## Task to complete
I'd like every line in the following listing that holds "Mute" copied.

## Input
(* ===== verification/Keyboard.v ===== *)
(** The keyboard: the key codes, scan codes and the layout of kernel/src/hio.rs,
    and the decoding of packets in kernel/src/ps2_8042.rs.  The bytes the PS/2
    controller is going to deliver are a list; waiting for a byte that never comes
    does not return, which counts as a panic. *)
From S2P Require Import Prelude MachineInt Str.
From stdpp Require Import list.
#[local] Open Scope Z_scope.

Inductive KeyboardPacketType := KeyPressed | KeyReleased.

Inductive KeyboardKey :=
| Unmapped (row column : nat)
| Escape | F1 | F2 | F3 | F4 | F5 | F6 | F7
| F8 | F9 | F10 | F11 | F12 | Delete | UpArrow | DownArrow
| LeftArrow | RightArrow | Backspace | Enter | Space | Tab | Insert | Home
| PageUp | PageDown | End | PrintScreen | LeftShift | RightShift | LeftCtrl | RightCtrl
| LeftSuper | RightSuper | LeftAlt | RightAlt | CapsLock | NumLock | ScrollLock | Power
| Sleep | Wake | NextTrack | PrevTrack | Stop | Play | Mute | VolUp
| VolDown | MediaSelect | EMail | Calculator | MyComputer | WWWSearch | WWWHome | WWWBack
| WWWForward | WWWStop | WWWRefresh | WWWFavorites | Keypad0 | Keypad1 | Keypad2 | Keypad3
| Keypad4 | Keypad5 | Keypad6 | Keypad7 | Keypad8 | Keypad9 | KeypadSlash | KeypadStar
| KeypadMinus | KeypadPlus | KeypadEnter | KeypadDot.

#[export] Instance KeyboardPacketType_eq_dec : EqDecision KeyboardPacketType.
Proof. solve_decision. Defined.
#[export] Instance KeyboardKey_eq_dec : EqDecision KeyboardKey.
Proof. solve_decision. Defined.

Record KeyboardModifiers := MkModifiers {
  left_shift : bool;
  right_shift : bool;
  left_alt : bool;
  right_alt : bool;
  left_ctrl : bool;
  right_ctrl : bool;
  caps_lock : bool;
  num_lock : bool;
}.

Definition no_modifiers : KeyboardModifiers := MkModifiers false false false false false false false false.
Definition any_shift (m : KeyboardModifiers) : bool := left_shift m || right_shift m.
Definition any_alt (m : KeyboardModifiers) : bool := left_alt m || right_alt m.
Definition any_ctrl (m : KeyboardModifiers) : bool := left_ctrl m || right_alt m.

Record KeyboardPacket := MkPacket {
  key : KeyboardKey;
  modifiers : KeyboardModifiers;
  packet_type : KeyboardPacketType;
}.

(** * Scan codes *)

Definition from_scancode_in_set1 (code : Z) : option KeyboardKey :=
  match Z.land code 0x7F with
  | 0x01 => Some Escape
  | 0x29 => Some (Unmapped 0 0)
  | 0x02 => Some (Unmapped 0 1)
  | 0x03 => Some (Unmapped 0 2)
  | 0x04 => Some (Unmapped 0 3)
  | 0x05 => Some (Unmapped 0 4)
  | 0x06 => Some (Unmapped 0 5)
  | 0x07 => Some (Unmapped 0 6)
  | 0x08 => Some (Unmapped 0 7)
  | 0x09 => Some (Unmapped 0 8)
  | 0x0A => Some (Unmapped 0 9)
  | 0x0B => Some (Unmapped 0 10)
  | 0x0C => Some (Unmapped 0 11)
  | 0x0D => Some (Unmapped 0 12)
  | 0x0E => Some Backspace
  | 0x0F => Some Tab
  | 0x10 => Some (Unmapped 1 0)
  | 0x11 => Some (Unmapped 1 1)
  | 0x12 => Some (Unmapped 1 2)
  | 0x13 => Some (Unmapped 1 3)
  | 0x14 => Some (Unmapped 1 4)
  | 0x15 => Some (Unmapped 1 5)
  | 0x16 => Some (Unmapped 1 6)
  | 0x17 => Some (Unmapped 1 7)
  | 0x18 => Some (Unmapped 1 8)
  | 0x19 => Some (Unmapped 1 9)
  | 0x1A => Some (Unmapped 1 10)
  | 0x1B => Some (Unmapped 1 11)
  | 0x2B => Some (Unmapped 1 12)
  | 0x1C => Some Enter
  | 0x1D => Some LeftCtrl
  | 0x1E => Some (Unmapped 2 0)
  | 0x1F => Some (Unmapped 2 1)
  | 0x20 => Some (Unmapped 2 2)
  | 0x21 => Some (Unmapped 2 3)
  | 0x22 => Some (Unmapped 2 4)
  | 0x23 => Some (Unmapped 2 5)
  | 0x24 => Some (Unmapped 2 6)
  | 0x25 => Some (Unmapped 2 7)
  | 0x26 => Some (Unmapped 2 8)
  | 0x27 => Some (Unmapped 2 9)
  | 0x28 => Some (Unmapped 2 10)
  | 0x2A => Some LeftShift
  | 0x2C => Some (Unmapped 3 0)
  | 0x2D => Some (Unmapped 3 1)
  | 0x2E => Some (Unmapped 3 2)
  | 0x2F => Some (Unmapped 3 3)
  | 0x30 => Some (Unmapped 3 4)
  | 0x31 => Some (Unmapped 3 5)
  | 0x32 => Some (Unmapped 3 6)
  | 0x33 => Some (Unmapped 3 7)
  | 0x34 => Some (Unmapped 3 8)
  | 0x35 => Some (Unmapped 3 9)
  | 0x36 => Some RightShift
  | 0x37 => Some KeypadStar
  | 0x38 => Some LeftAlt
  | 0x39 => Some Space
  | 0x3A => Some CapsLock
  | 0x3B => Some F1
  | 0x3C => Some F2
  | 0x3D => Some F3
  | 0x3E => Some F4
  | 0x3F => Some F5
  | 0x40 => Some F6
  | 0x41 => Some F7
  | 0x42 => Some F8
  | 0x43 => Some F9
  | 0x44 => Some F10
  | 0x45 => Some NumLock
  | 0x46 => Some ScrollLock
  | 0x47 => Some Keypad7
  | 0x48 => Some Keypad8
  | 0x49 => Some Keypad9
  | 0x4A => Some KeypadMinus
  | 0x4B => Some Keypad4
  | 0x4C => Some Keypad5
  | 0x4D => Some Keypad6
  | 0x4E => Some KeypadPlus
  | 0x4F => Some Keypad1
  | 0x50 => Some Keypad2
  | 0x51 => Some Keypad3
  | 0x52 => Some Keypad0
  | 0x53 => Some KeypadDot
  | 0x54 => None
  | 0x55 => None
  | 0x57 => Some F11
  | 0x58 => Some F12
  | 0xE02A | 0xE037 => Some PrintScreen
  | 0xE035 => Some KeypadSlash
  | 0xE038 => Some RightAlt
  | 0xE047 => Some Home
  | 0xE048 => Some UpArrow
  | 0xE049 => Some PageUp
  | 0xE050 => Some DownArrow
  | 0xE051 => Some PageDown
  | 0xE052 => Some Insert
  | 0xE053 => Some Delete
  | 0xE05B => Some LeftSuper
  | 0xE05C => Some RightSuper
  | 0xE05E => Some Power
  | 0xE05F => Some Sleep
  | 0xE063 => Some Wake
  | 0xE019 => Some NextTrack
  | 0xE010 => Some PrevTrack
  | 0xE024 => Some Stop
  | 0xE022 => Some Play
  | 0xE020 => Some Mute
  | 0xE030 => Some VolUp
  | 0xE02E => Some VolDown
  | 0xE06D => Some MediaSelect
  | 0xE06C => Some EMail
  | 0xE021 => Some Calculator
  | 0xE06B => Some MyComputer
  | 0xE065 => Some WWWSearch
  | 0xE032 => Some WWWHome
  | 0xE06A => Some WWWBack
  | 0xE069 => Some WWWForward
  | 0xE068 => Some WWWStop
  | 0xE067 => Some WWWRefresh
  | 0xE066 => Some WWWFavorites
  | _ => None
  end.

Definition is_scancode_in_set1_pressed (code : Z) : bool := Z.land code 0x80 =? 0.

(** * The layout *)

(** The character of a key without and with a shift key, and that of a letter key,
    which caps lock inverts. *)
Definition by_shift (modifiers : KeyboardModifiers) (plain shifted : Z) : Z :=
  if any_shift modifiers then shifted else plain.
Definition by_case (modifiers : KeyboardModifiers) (lower upper : Z) : Z :=
  if xorb (any_shift modifiers) (caps_lock modifiers) then upper else lower.

Definition parse_key (key : KeyboardKey) (modifiers : KeyboardModifiers) : Z + KeyboardKey :=
  match key with
  | Unmapped 0 0 => inl (by_shift modifiers 96 126)
  | Unmapped 0 1 => inl (by_shift modifiers 49 33)
  | Unmapped 0 2 => inl (by_shift modifiers 50 64)
  | Unmapped 0 3 => inl (by_shift modifiers 51 35)
  | Unmapped 0 4 => inl (by_shift modifiers 52 36)
  | Unmapped 0 5 => inl (by_shift modifiers 53 37)
  | Unmapped 0 6 => inl (by_shift modifiers 54 94)
  | Unmapped 0 7 => inl (by_shift modifiers 55 38)
  | Unmapped 0 8 => inl (by_shift modifiers 56 42)
  | Unmapped 0 9 => inl (by_shift modifiers 57 40)
  | Unmapped 0 10 => inl (by_shift modifiers 48 41)
  | Unmapped 0 11 => inl (by_shift modifiers 45 95)
  | Unmapped 0 12 => inl (by_shift modifiers 61 43)
  | Unmapped 1 0 => inl (by_case modifiers 113 81)
  | Unmapped 1 1 => inl (by_case modifiers 119 87)
  | Unmapped 1 2 => inl (by_case modifiers 101 69)
  | Unmapped 1 3 => inl (by_case modifiers 114 82)
  | Unmapped 1 4 => inl (by_case modifiers 116 84)
  | Unmapped 1 5 => inl (by_case modifiers 121 89)
  | Unmapped 1 6 => inl (by_case modifiers 117 85)
  | Unmapped 1 7 => inl (by_case modifiers 105 73)
  | Unmapped 1 8 => inl (by_case modifiers 111 79)
  | Unmapped 1 9 => inl (by_case modifiers 112 80)
  | Unmapped 1 10 => inl (by_shift modifiers 91 123)
  | Unmapped 1 11 => inl (by_shift modifiers 93 125)
  | Unmapped 1 12 => inl (by_shift modifiers 92 124)
  | Unmapped 2 0 => inl (by_case modifiers 97 65)
  | Unmapped 2 1 => inl (by_case modifiers 115 83)
  | Unmapped 2 2 => inl (by_case modifiers 100 68)
  | Unmapped 2 3 => inl (by_case modifiers 102 70)
  | Unmapped 2 4 => inl (by_case modifiers 103 71)
  | Unmapped 2 5 => inl (by_case modifiers 104 72)
  | Unmapped 2 6 => inl (by_case modifiers 106 74)
  | Unmapped 2 7 => inl (by_case modifiers 107 75)
  | Unmapped 2 8 => inl (by_case modifiers 108 76)
  | Unmapped 2 9 => inl (by_shift modifiers 59 58)
  | Unmapped 2 10 => inl (by_shift modifiers 39 34)
  | Unmapped 3 0 => inl (by_case modifiers 122 90)
  | Unmapped 3 1 => inl (by_case modifiers 120 88)
  | Unmapped 3 2 => inl (by_case modifiers 99 67)
  | Unmapped 3 3 => inl (by_case modifiers 118 86)
  | Unmapped 3 4 => inl (by_case modifiers 98 66)
  | Unmapped 3 5 => inl (by_case modifiers 110 78)
  | Unmapped 3 6 => inl (by_case modifiers 109 77)
  | Unmapped 3 7 => inl (by_shift modifiers 44 60)
  | Unmapped 3 8 => inl (by_shift modifiers 46 62)
  | Unmapped 3 9 => inl (by_shift modifiers 47 63)
  | Space => inl 32
  | Tab => inl 9
  | Enter => inl 10
  | _ => inr key
  end.

(** * Packets *)

(** [input] holds the bytes the controller delivers from now on. *)
Record PS2Device := MkPS2 { input : list Z; active_modifiers : KeyboardModifiers }.

(** [try_read_byte]: None while no byte is ready.  [read_byte] waits for one. *)
Definition try_read_byte (bytes : list Z) : option (Z * list Z) :=
  match bytes with [] => None | byte :: rest => Some (byte, rest) end.
Definition read_byte (bytes : list Z) : outcome (Z * list Z) := unwrap (try_read_byte bytes).

Definition read_scancode (bytes : list Z) : outcome (option (Z * list Z)) :=
  match try_read_byte bytes with
  | None => Ret None
  | Some (byte, rest) =>
      if byte =? 0xE0 then
        let! (byte, rest) := read_byte rest in
        if byte =? 0xF0 then
          let! (byte, rest) := read_byte rest in
          Ret (Some (Z.lor (Z.lor (Z.shiftl 0xE0 16) (Z.shiftl 0xF0 8)) byte, rest))
        else Ret (Some (Z.lor (Z.shiftl 0xE0 8) byte, rest))
      else if byte =? 0xF0 then
        let! (byte, rest) := read_byte rest in
        Ret (Some (Z.lor (Z.shiftl 0xF0 8) byte, rest))
      else Ret (Some (byte, rest))
  end.

(** The match that changes the state of the modifiers. *)
Definition update_modifiers (m : KeyboardModifiers) (k : KeyboardKey) (t : KeyboardPacketType) : KeyboardModifiers :=
  let (ls, rs, la, ra, lc, rc, caps, num) := m in
  let pressed := bool_decide (t = KeyPressed) in
  match k with
  | LeftShift => MkModifiers pressed rs la ra lc rc caps num
  | RightShift => MkModifiers ls pressed la ra lc rc caps num
  | LeftCtrl => MkModifiers ls rs la ra pressed rc caps num
  | RightCtrl => MkModifiers ls rs la ra lc pressed caps num
  | LeftAlt => MkModifiers ls rs pressed ra lc rc caps num
  | RightAlt => MkModifiers ls rs la pressed lc rc caps num
  | CapsLock => if pressed then MkModifiers ls rs la ra lc rc (negb caps) num else m
  | _ => m
  end.

Definition try_read_packet (d : PS2Device) : outcome (PS2Device * option KeyboardPacket) :=
  let! code := read_scancode (input d) in
  match code with
  | None => Ret (d, None)
  | Some (scancode, rest) =>
      match from_scancode_in_set1 scancode with
      | None => Ret (MkPS2 rest (active_modifiers d), None)
      | Some k =>
          let t := if is_scancode_in_set1_pressed scancode then KeyPressed else KeyReleased in
          let m := update_modifiers (active_modifiers d) k t in
          Ret (MkPS2 rest m, Some (MkPacket k m t))
      end
  end.

(** [read_packet] tries until a packet comes; every try that finds a byte uses
    it up, so that [n] tries are enough for [n] bytes, and waiting on without
    bytes does not return. *)
Fixpoint read_packet_loop (n : nat) (d : PS2Device) : outcome (PS2Device * KeyboardPacket) :=
  match n with
  | O => Panic
  | S n =>
      let! (d, res) := try_read_packet d in
      match res with
      | Some p => Ret (d, p)
      | None => read_packet_loop n d
      end
  end.
Definition read_packet (d : PS2Device) : outcome (PS2Device * KeyboardPacket) :=
  read_packet_loop (length (input d)) d.

(** * Properties *)

(** The codes of a key that is pressed and released differ in bit 7, which the
    table does not see. *)
Lemma land_7f code : Z.land code 0x7F = code mod 128.
Proof. change 0x7F with (Z.ones 7). rewrite Z.land_ones by lia. done. Qed.

(** The keys only the extended arms of the table name. *)
Definition extended_only (k : KeyboardKey) : bool :=
  match k with
  | PrintScreen | KeypadSlash | RightAlt | Home | UpArrow | PageUp | DownArrow | PageDown | Insert | Delete
  | LeftSuper | RightSuper | Power | Sleep | Wake | NextTrack | PrevTrack | Stop | Play | Mute | VolUp | VolDown
  | MediaSelect | EMail | Calculator | MyComputer | WWWSearch | WWWHome | WWWBack | WWWForward | WWWStop
  | WWWRefresh | WWWFavorites => true
  | _ => false
  end.

Lemma scancode_table_plain n :
  0 <= n < 128 -> forall k, from_scancode_in_set1 n = Some k -> extended_only k = false.
Proof.
  assert (forallb (fun n => match from_scancode_in_set1 (Z.of_nat n) with
    Some k => negb (extended_only k) | None => true end) (seq 0 128) = true) as H by (vm_compute; reflexivity).
  intros Hn k Hk. rewrite forallb_forall in H. specialize (H (Z.to_nat n)).
  rewrite Z2Nat.id, Hk in H by lia. apply negb_true_iff, H, in_seq. lia.
Qed.

(** The prefix of an extended scan code is masked away before the table is
    consulted, so that 0xE0 followed by a code is read as the key of the plain
    code: no scan code gives an arrow key, Home, Delete, the right Alt key or any
    other key of the extended set. *)
Theorem extended_scancodes_misread prefix b :
  0 <= prefix -> 0 <= b < 256 ->
  from_scancode_in_set1 (Z.lor (Z.shiftl prefix 8) b) = from_scancode_in_set1 b /\
  (forall k, from_scancode_in_set1 (Z.lor (Z.shiftl prefix 8) b) = Some k -> extended_only k = false).
Proof.
  intros Hp Hb.
  assert (Z.land (Z.lor (Z.shiftl prefix 8) b) 0x7F = Z.land b 0x7F) as E.
  { rewrite Z.land_lor_distr_l. rewrite (land_7f (Z.shiftl prefix 8)), Z.shiftl_mul_pow2 by lia.
    change (2 ^ 8) with (2 * 128). rewrite Z.mul_assoc, Z.mod_mul by lia. done. }
  assert (from_scancode_in_set1 (Z.lor (Z.shiftl prefix 8) b) = from_scancode_in_set1 b) as F
    by (unfold from_scancode_in_set1; by rewrite E).
  split; [done|]. intros k. rewrite F. intros Hk. apply (scancode_table_plain (Z.land b 0x7F)).
  - rewrite land_7f. apply Z.mod_pos_bound. lia.
  - rewrite <- Hk. unfold from_scancode_in_set1. rewrite !land_7f, Z.mod_mod by lia. done.
Qed.

Lemma extended_scancodes_misread_witness :
  from_scancode_in_set1 0xE048 = Some Keypad8 /\ extended_only Keypad8 = false.
Proof.
  destruct (extended_scancodes_misread 0xE0 0x48 ltac:(lia) ltac:(lia)) as [H1 H2].
  split; [exact H1|exact (H2 Keypad8 eq_refl)].
Defined.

## Response to this exercise
| Sleep | Wake | NextTrack | PrevTrack | Stop | Play | Mute | VolUp
  | 0xE020 => Some Mute
  | LeftSuper | RightSuper | Power | Sleep | Wake | NextTrack | PrevTrack | Stop | Play | Mute | VolUp | VolDown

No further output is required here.